No other types are supported.

Default field decoder#

This is the standard field decoder. It supports all the Trino physical data types. A field value is transformed under JSON conversion rules into boolean, long, double, or string values. This decoder should be used for columns that are not date or time based.

Date and time decoders#

To convert values from JSON objects to Trino DATE, TIME, TIME WITH TIME ZONE, TIMESTAMP or TIMESTAMP WITH TIME ZONE columns, select special decoders using the dataFormat attribute of a field definition.

  • iso8601 - Text based, parses a text field as an ISO 8601 timestamp.

  • rfc2822 - Text based, parses a text field as an RFC 2822 timestamp.

  • custom-date-time - Text based, parses a text field according to Joda format pattern specified via formatHint attribute. The format pattern should conform to https://www.joda.org/joda-time/apidocs/org/joda/time/format/DateTimeFormat.html.

  • milliseconds-since-epoch - Number-based, interprets a text or number as number of milliseconds since the epoch.

  • seconds-since-epoch - Number-based, interprets a text or number as number of milliseconds since the epoch.

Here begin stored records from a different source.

Lemma transform_pipes side fid : keepsP (same race_pipes) (transformP fuel side fid).
Proof.
  unfold transformP. apply keepsP_bind; [apply _|apply pipes_atW, keeps_gets, _|intros frame].
  apply keepsP_bind; [apply _|apply keepsP_attempt|intros r; apply pipes_atW; unfold transform_rest, noteEncryptDrop; keeps_bookkeeping].
  destruct side; [|apply (pieces_decode (same pipes) (same race_pipes))]. unfold encodeFrameP.
  apply keepsP_bind; [apply _|apply pipes_atW; unfold encode_start; keeps_bookkeeping|].
  intros [[key pt] sealing]. pieces_auto; [apply (pieces_fail (same pipes) (same race_pipes))|].
  apply pipes_atW. unfold encode_finish. keeps_bookkeeping.
Qed.

Lemma arrive_pipes side fid frame : keepsP (same race_pipes) (arriveP fuel side fid frame).
Proof.
  unfold arriveP. apply keepsP_bind; [apply _|by apply pipes_atW, keeps_modify|intros _; apply transform_pipes].
Qed.

Definition grows_pipes {A} (m : W A) : Prop := forall w, pipes w `prefix_of` pipes (m w).2.

Lemma grows_first {A} (m : W A) : grows_pipes m -> firstP pipes_le (same race_pipes) (atW m).
Proof.
  intros Hm. apply firstP_piece. intros s. specialize (Hm (base s)). unfold onW, zoom, pipes_le, race_pipes.
  by destruct (m (base s)).
Qed.

Lemma streams_grow side codec : grows_pipes (handleMessage (StreamsMsg side codec)).
Proof. intros w. destruct codec; cbn; by apply prefix_app_r. Qed.

Lemma rtctransform_grow side : grows_pipes (onrtctransform side).
Proof. intros w. cbn. by apply prefix_app_r. Qed.

Lemma install_pipes e self b : keepsP (same race_pipes) (atA (installA e self b)).
Proof.
  apply keepsP_piece. unfold installA. keeps_auto.
  - apply (keeps_onW (same pipes) (same race_pipes)). unfold installEpoch. keeps_bookkeeping.
  - apply keeps_modify. by intros s.
Qed.

Lemma pipes_le_trans s1 s2 s3 : pipes_le s1 s2 -> same race_pipes s2 s3 -> pipes_le s1 s3.
Proof. unfold pipes_le, same. by intros ? ->. Qed.
Lemma steady_attempt {A} O (m : P AsyncWorld js_error A) : steady O m -> steady (A := res A) O (attemptP m).
Proof.
  intros Hm s Hg _. destruct (Hm s Hg I) as (O' & H1 & H2 & H3). unfold attemptP. destruct (m s) as [x s1].
  cbn [fst snd] in *. exists O'. split; [done|]. split; [done|]. cbn [fst snd]. clear H1 H2 Hg Hm. revert O' s1 H3.
  induction x as [r|ready c IH] using run_ind; intros O' s1; [done|]. cbn [run_live run_attempt]. intros [Hw Hc].
  split; [done|]. intros s' Hg'. destruct (Hc s' Hg') as (O2 & H1 & H2 & H3). exists O2.
  specialize (IH s' O2 (c s').2 H3). destruct (c s') as [x' s2]. by split_and!.
Qed.

Lemma steady_catch {A} O (m : P AsyncWorld js_error A) h :
  steady O m -> (forall e, steady O (h e)) -> steady O (catchP m h).
Proof.
  intros Hm Hh. unfold catchP. apply steady_bind; [by apply steady_attempt|]. intros [a|e]; [apply steady_ret|apply Hh].
Qed.

(** ** Pieces *)

(** Writes that leave the window and the promises alone. *)
Definition window_view (w : World) : Z := ratchetWindowSize (ws w).

#[export] Instance window_view_frame : Frame_rel (same window_view).
Proof. split; [apply _|reflexivity..]. Qed.

Lemma good_base s w : window_in w -> good s -> good (s <| base := w |>).
Proof. intros Hw [H1 H2]. by split. Qed.

Lemma steady_onW {A} O (m : W A) : (forall w, window_in w -> window_in (m w).2) -> steady O (atW m).
Proof.
  intros Hm. apply steady_piece. intros s Hg. unfold onW, zoom. specialize (Hm (base s) (go_window _ Hg)).
  destruct (m (base s)) as [r w]. split; [by apply good_base|done].
Qed.

Lemma window_kept {A} (m : W A) w : keeps (same window_view) m -> window_in w -> window_in (m w).2.
Proof. intros Hm. unfold window_in. pose proof (Hm w) as E. unfold same, window_view in E. by rewrite E. Qed.

Lemma tidy_onW {A} (m : W A) : keeps (same window_view) m -> tidy (onW m).
Proof.
  intros Hm s Hg. unfold onW, zoom. pose proof (window_kept m (base s) Hm (go_window _ Hg)) as Hw.
  destruct (m (base s)) as [r w]. split; [by apply good_base|done].
Qed.

Lemma steady_atW {A} O (m : W A) : keeps (same window_view) m -> steady O (atW m).
Proof. intros Hm. by apply steady_piece, tidy_onW. Qed.

Lemma steady_getw {A} O (f : WorkerState -> A) : steady O (atW (getw f)).
Proof. apply steady_atW, keeps_gets, _. Qed.

Lemma steady_fail {A} O (r : res A) : steady O (failP r).
Proof. apply steady_piece. intros s Hg. by split. Qed.

Lemma steady_settles {A} O (r : res A) : steady O (settlesP r).
Proof. apply steady_bind; [apply steady_pause|]. intros _. apply steady_ret. Qed.

Lemma steady_if_pause O (b : bool) : steady O (if b then pause else mret tt).
Proof. destruct b; [apply steady_pause|apply steady_ret]. Qed.

(** Bookkeeping other than of promises. *)
Lemma tidy_book (f : AsyncWorld -> AsyncWorld) :
  (forall s, base (f s) = base s /\ promises (f s) = promises s /\ outcomes (f s) = outcomes s) -> tidy (modify f).
Proof.
  intros Hf s [H1 H2]. cbn [modify snd]. destruct (Hf s) as (E1 & E2 & E3).
  split; [|done]. split; [by rewrite E1|]. intros key id. unfold known. rewrite E2, E3. apply H2.
Qed.

Lemma steady_book O (f : AsyncWorld -> AsyncWorld) :
  (forall s, base (f s) = base s /\ promises (f s) = promises s /\ outcomes (f s) = outcomes s) ->
  steady O (atA (modify f)).
Proof. intros Hf. by apply steady_piece, tidy_book. Qed.

Lemma steady_fresh_id O : steady O (atA fresh_id).
Proof. apply steady_piece. by intros s [H1 H2]. Qed.

Lemma steady_entry_object O e : steady O (atA (entry_object e)).
Proof.
  apply steady_piece. intros s Hg. unfold entry_object. rewrite bind_gets. cbn beta.
  destruct (entry_ids s !! e); [by split|]. destruct Hg. by split.
Qed.

Lemma steady_window_object O e p : steady O (atA (window_object e p)).
Proof.
  apply steady_piece. intros s Hg. unfold window_object. rewrite bind_gets. cbn beta.
  destruct (window_ids s !! (e, p)); [by split|]. destruct Hg. by split.
Qed.

Lemma steady_advance_entry O e obj p next st : steady O (atA (advance_entry e obj p next st)).
Proof.
  apply steady_piece. intros s [H1 H2]. unfold advance_entry. rewrite bind_gets. cbn beta.
  destruct (entry_current s e obj); by split.
Qed.

Lemma steady_accept_object O e p obj c : steady O (atA (accept_object e p obj c)).
Proof.
  apply steady_piece. intros s Hg. unfold accept_object. rewrite bind_gets. cbn beta.
  destruct (bool_decide _); [|by split]. destruct Hg. by split.
Qed.

(** ** The retry *)

#[local] Hint Resolve keeps_emit keeps_emitMetric keeps_recordFailure keeps_recordSuccess
  keeps_getReplayWindow keeps_acceptReplay keeps_setFormatCache keeps_with_guard
  keeps_durable_available keeps_durable_check keeps_durable_accept keeps_note_replay
  keeps_note_key_invalid keeps_clearStarve keeps_noteStarveDrop keeps_drain_catch keeps_decode_catch : keeps.

Lemma push_window fid p : keeps (same window_view) (pushToQueue fid p).
Proof. apply pushToQueue_keeps; [apply _|]. reflexivity. Qed.

Lemma frame_window fid d : keeps (same window_view) (set_frame_data fid d).
Proof. apply keeps_modify. reflexivity. Qed.
Hint Resolve push_window frame_window : keeps.

Ltac steady_plain :=
  apply steady_atW; unfold refuse_stale, refuse_replay, refuse_invalid, enqueuePreEpoch, read_header, frame_of; keeps_auto.

Ltac steady_step :=
  lazymatch goal with
  | |- steady _ (mbind _ _) => apply steady_bind; [|intros ?]
  | |- steady _ (catchP _ _) => apply steady_catch; [|intros ?]
  | |- steady _ (attemptP _) => apply steady_attempt
  | |- steady _ (let _ := _ in _) => cbv zeta
  | |- steady _ (if _ then pause else mret tt) => apply steady_if_pause
  | |- steady _ (match ?x with _ => _ end) => destruct x
  | |- steady _ (mret _) => apply steady_ret
  | |- steady _ pause => apply steady_pause
  | |- steady _ (settlesP _) => apply steady_settles
  | |- steady _ (failP _) => apply steady_fail
  | |- steady _ (atW (getw _)) => apply steady_getw
  | |- steady _ (atW _) => solve [steady_plain]
  end.
Ltac steady_auto := repeat (first [steady_step | solve [eauto with steady]]).

(** The bound is tested with more fuel left than the window is wide. *)
Lemma steady_retry_steps O f step buf e obj p a form raw sa :
  (0 < f)%nat -> step + Z.of_nat f = Z.of_nat fuel + 1 ->
  steady O (retry_stepsP f step buf e obj p a form raw sa).
Proof.
  revert step raw. induction f as [|f IH]; intros step raw Hf Hstep; [lia|]. cbn [retry_stepsP].
  apply (live_bind _ _ (fun s O' _ => O' = O /\ 0 <= ratchetWindowSize s < Z.of_nat fuel)).
  - intros s Hg _. exists O. cbn. rewrite base_eta. split; [by apply moves_refl|]. split; [done|].
    split; [done|apply Hg].
  - intros s O'. apply (live_weaken _ (fun _ => O' = O /\ 0 <= ratchetWindowSize s < Z.of_nat fuel) _
      (fun _ O'' _ => O'' = O)); [done|done|]. intros s1 Hg [-> Hwin]. revert s1 Hg.
    enough (steady O (if ratchetWindowSize s <? step
      then atW (emitMetric (m_ratchet_retry e p (ratchetWindowSize s) false));;
           atW (throw (RatchetWindowExhaustedError e p (ratchetWindowSize s)))
      else
        derived ← settlesP (deriveNextSenderKey raw sa e p (suite s) (kidCodec s));
        next ← failP derived;
        s ← atW (getw id);
        opened ← settlesP (sframeDecrypt buf
                   (fun lk => if (lk_epoch lk =? e) && (lk_peerIndex lk =? p)
                              then Some (sframe_key next) else state_resolver s lk)
                   (mkMeta (Some (kidCodec s)) a (Some form)));
        match opened with
        | Ok plaintext =>
            atA (advance_entry e obj p next step);;
            atW (emitMetric (m_ratchet_retry e p step true));;
            mret plaintext
        | Throw _ => retry_stepsP f (step + 1) buf e obj p a form (rawKey next) sa
        end)) as Hs by (intros s1 Hg; by apply Hs).
    destruct (Z.ltb_spec (ratchetWindowSize s) step); [steady_auto|].
    steady_auto; [apply steady_advance_entry|apply IH; lia].
Qed.

Lemma steady_retryLoop O buf e obj p a form : (0 < fuel)%nat -> steady O (retryLoopP fuel buf e obj p a form).
Proof.
  intros Hf. unfold retryLoopP. steady_auto.
  - apply steady_piece. intros s Hg. by split.
  - apply steady_retry_steps; lia.
Qed.

Lemma live_promise_under key :
  live (fun _ => True) None (fun r O s => O = None /\ forall id, r = Ok (Some id) -> known s (key, id)) (promise_under key).
Proof.
  intros s Hg _. exists None. split; [by apply moves_refl|]. split; [done|]. split; [done|].
  intros id [= Hid]. by apply Hg.
Qed.

Lemma live_await key id : live (fun s => known s (key, id)) None (fun _ O _ => O = None) (await_promise key id).
Proof.
  intros s Hg Hk. exists None. split; [by apply moves_refl|]. split; [done|]. split.
  - right. split; [done|]. by exists (key, id).
  - intros s' Hg'. exists None. split; [by apply moves_refl|]. by split.
Qed.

For TIMESTAMP WITH TIME ZONE and TIME WITH TIME ZONE data types, if timezone information is present in decoded value, it is used as a Trino value. Otherwise, the result time zone is set to UTC.

Avro decoder#

The Avro decoder converts the bytes representing a message or key in Avro format based on a schema. The message must have the Avro schema embedded. Trino does not support schemaless Avro decoding.

The dataSchema must be defined for any key or message using Avro decoder. Avro decoder should point to the location of a valid Avro schema file of the message which must be decoded. This location can be a remote web server (e.g.: dataSchema: 'http://example.org/schema/avro_data.avsc') or local file system(e.g.: dataSchema: '/usr/local/schema/avro_data.avsc'). The decoder fails if this location is not accessible from the Trino cluster.

The following attributes are supported:

  • name - Name of the column in the Trino table.

  • type - Trino data type of column.

  • mapping - A slash-separated list of field names to select a field from the Avro schema. If the field specified in mapping does not exist in the original Avro schema, a read operation returns NULL.

The following table lists the supported Trino types that can be used in type for the equivalent Avro field types:

Trino data type

Allowed Avro data type

BIGINT

INT, LONG

DOUBLE

DOUBLE, FLOAT

BOOLEAN

BOOLEAN

VARCHAR / VARCHAR(x)

STRING

VARBINARY

FIXED, BYTES

ARRAY

ARRAY

MAP

MAP

No other types are supported.

Avro schema evolution#

The Avro decoder supports schema evolution with backward compatibility. With backward compatibility, a newer schema can be used to read Avro data created with an older schema. Any change in the Avro schema must also be reflected in Trino’s topic definition file. Newly added or renamed fields must have a default value in the Avro schema file.

The schema evolution behavior is as follows:

  • Column added in new schema: Data created with an older schema produces a default value when the table is using the new schema.

  • Column removed in new schema: Data created with an older schema no longer outputs the data from the column that was removed.

  • Column is renamed in the new schema: This is equivalent to removing the column and adding a new one, and data created with an older schema produces a default value when the table is using the new schema.

  • Changing type of column in the new schema: If the type coercion is supported by Avro, then the conversion happens. An error is thrown for incompatible types.

SQL support#

The connector provides globally available and read operation statements to access data and metadata from Kinesis streams.